A presente tradução radica-se na versão em castelhano de Jorge Luis Borges
(1899 — 1986), que, de sua feita, ampara-se na tradução realizada, ao inglês,
por Theodor H. Gaster (1906 — 1992), a partir de inscrições hititas cuneiformes
e fragmentos de tradução arcádica encontrada no Egito no final do século XIX.
O
pai havia morrido. Kessi vivia com sua mãe e era o melhor caçador. Todos os
dias, trazia à mesa materna o produto de sua caça e alimentava os deuses com
suas oferendas. Kessi enamorou-se de Shintalimeni, a mais nova de sete irmãs.

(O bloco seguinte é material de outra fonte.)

(** [for simSlot := from; simSlot < to; simSlot++] *)
Fixpoint plan_slots (fuel : nat) (blockExists : gmap N bool) (from to simSlot : N)
    (pending : pending_map) (out : list PlanEntry) : P (list PlanEntry) :=
  if simSlot <? to then
    match fuel with
    | O => st_lift Panic
    | S fuel' =>
        r ← plan_slot blockExists from to simSlot pending;
        plan_slots fuel' blockExists from to (u64_add simSlot 1) r.2 (out ++ [r.1])
    end
  else mret out.

Definition plan_guard (from to : N) (b : backend_state) : outcome beacon_error unit :=
  match era (ix b) with
  | None => Err EEraReaderNotConfigured
  | Some _ =>
      if to <? from then Err (EFromAfterTo from to)
      else if mode_needs_cap (Mode cfg) && (LookaheadCap cfg <? 1) then Err ELookaheadCap
      else if negb (mode_supported (Mode cfg)) then Err EUnsupportedMode
      else if (Mode cfg =? ModeFirstSeenGossip)%Z && bool_decide (FirstSeenSource b = None) then
        Err EFirstSeenNotConfigured
      else Ok tt
  end.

Esqueceu a caça e entregou-se ao ócio e ao amor. A mãe o admoestou:
—
O melhor caçador, caçado!
O
filho pegou a lança, chamou sua matilha e partiu. Mas o homem que esquece os
deuses é pelos deuses esquecido.
As
presas se haviam escondido; ele vagou durante três meses. Exausto, adormeceu ao
pé de uma árvore. Ali habitavam os duendes do bosque, que decidiram devorar o
jovem. Mas esta era também a terra onde habitavam os espíritos dos mortos, e o
pai de Kessi concebeu um estratagema.
—
Gnomos! Por que ireis matá-lo? Furtai-lhe a capa para que sinta frio e ide
embora!
Os
gnomos são larápios e Kessi despertou com o vento que assoviava nos seus
ouvidos e lhe flagelava as costas. Dirigiu-se encosta abaixo até uma luz que tremeluzia
solitária no meio do vale.
Teve
sete sonhos: viu-se diante de uma enorme porta, que em vão procurou abrir.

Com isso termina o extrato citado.